Data records
-- Opening Marker --

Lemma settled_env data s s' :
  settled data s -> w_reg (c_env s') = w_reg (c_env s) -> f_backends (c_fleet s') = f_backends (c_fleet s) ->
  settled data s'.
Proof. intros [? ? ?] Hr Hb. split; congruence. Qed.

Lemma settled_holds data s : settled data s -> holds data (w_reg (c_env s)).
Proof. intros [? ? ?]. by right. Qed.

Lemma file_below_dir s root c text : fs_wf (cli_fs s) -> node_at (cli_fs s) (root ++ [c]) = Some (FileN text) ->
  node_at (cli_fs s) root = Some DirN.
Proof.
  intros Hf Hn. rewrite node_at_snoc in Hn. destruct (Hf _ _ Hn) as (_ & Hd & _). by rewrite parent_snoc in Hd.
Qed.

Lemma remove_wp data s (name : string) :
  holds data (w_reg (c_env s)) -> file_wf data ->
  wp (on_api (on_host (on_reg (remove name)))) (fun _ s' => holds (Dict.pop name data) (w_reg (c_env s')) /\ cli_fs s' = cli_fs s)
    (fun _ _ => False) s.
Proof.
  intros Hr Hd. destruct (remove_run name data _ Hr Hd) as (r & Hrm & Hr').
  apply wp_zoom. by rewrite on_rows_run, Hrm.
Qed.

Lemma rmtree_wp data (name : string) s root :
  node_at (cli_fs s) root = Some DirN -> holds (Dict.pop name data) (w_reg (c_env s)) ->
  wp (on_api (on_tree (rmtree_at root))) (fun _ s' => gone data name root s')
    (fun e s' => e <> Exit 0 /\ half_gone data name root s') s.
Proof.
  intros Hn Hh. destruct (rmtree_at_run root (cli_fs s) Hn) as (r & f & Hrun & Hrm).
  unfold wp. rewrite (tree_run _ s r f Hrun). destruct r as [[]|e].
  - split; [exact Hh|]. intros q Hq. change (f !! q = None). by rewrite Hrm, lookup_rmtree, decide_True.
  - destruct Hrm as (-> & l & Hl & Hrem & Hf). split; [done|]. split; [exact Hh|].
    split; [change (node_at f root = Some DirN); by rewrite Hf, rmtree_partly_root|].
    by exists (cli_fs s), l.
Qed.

-- Closing Marker --

- [What the task requires]
From the records above, copy each line that contains the word "Lemma".

- [Result of the exercise]
Lemma settled_env data s s' :
Lemma settled_holds data s : settled data s -> holds data (w_reg (c_env s)).
Lemma file_below_dir s root c text : fs_wf (cli_fs s) -> node_at (cli_fs s) (root ++ [c]) = Some (FileN text) ->
Lemma remove_wp data s (name : string) :
Lemma rmtree_wp data (name : string) s root :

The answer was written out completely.